WHAT IS EXPECTED :: All that is wanted is an exact copy of the line containing "apply errorPhase_no_chain. unfold" and the lines after it, through the end of the records.

[Records from a dataset]

(** X17.  [withMiddleware] throws before it returns a handler exactly
    when [use] is no array, or [useOnError] is truthy and no array; the
    check of [use] comes first.  A [useOnError] that is falsy (left out,
    [false], the empty string) passes although it is no array, and the
    handler then treats a failure as it does without error handling
    chain: it throws it to its caller. *)
Theorem withMiddleware_checks_its_arguments pagesHandler a :
  (isArray (arg_use a) = false ->
   withMiddleware_checked pagesHandler a = inl use_must_be_an_array) /\
  (isArray (arg_use a) = true ->
   given (arg_useOnError a) = true -> isArray (arg_useOnError a) = false ->
   withMiddleware_checked pagesHandler a = inl useOnError_must_be_an_array) /\
  (forall u, arg_use a = Array u ->
   given (arg_useOnError a) = false ->
   withMiddleware_checked pagesHandler a =
     inr (withMiddleware pagesHandler (checked_config a u)) /\
   forall fuel e st,
     primary_failure fuel pagesHandler (checked_config a u) e st ->
     withMiddleware pagesHandler (checked_config a u) fuel =
       Threw e (say LDoneWithErrors
                  (say LThrowingUnhandled
                     (say LNoErrorHandlers (caught e st))))) /\
  (forall u onError, arg_use a = Array u -> arg_useOnError a = Array onError ->
   withMiddleware_checked pagesHandler a =
     inr (withMiddleware pagesHandler
            {| descriptor := arg_descriptor a; use := u;
               useOnError := Some onError; options := arg_options a |})).
Proof.
  unfold withMiddleware_checked. split; [|split; [|split]].
  - destruct (arg_use a); [discriminate|reflexivity].
  - destruct (arg_use a); [|discriminate].
    intros _ -> ->. reflexivity.
  - intros u Hu Hg. rewrite Hu, Hg. split; [reflexivity|].
    intros fuel e st Hfail.
    rewrite (withMiddleware_after_failure _ _ _ _ _
               (primary_failure_phase _ _ _ _ _ Hfail)).
    apply errorPhase_no_chain. unfold checked_config. simpl.
    destruct (arg_useOnError a); [discriminate Hg|reflexivity].
  - intros u onError -> Hue. unfold checked_config. rewrite Hue. reflexivity.
Qed.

OUTPUT BELOW ::
    apply errorPhase_no_chain. unfold checked_config. simpl.
    destruct (arg_useOnError a); [discriminate Hg|reflexivity].
  - intros u onError -> Hue. unfold checked_config. rewrite Hue. reflexivity.
Qed.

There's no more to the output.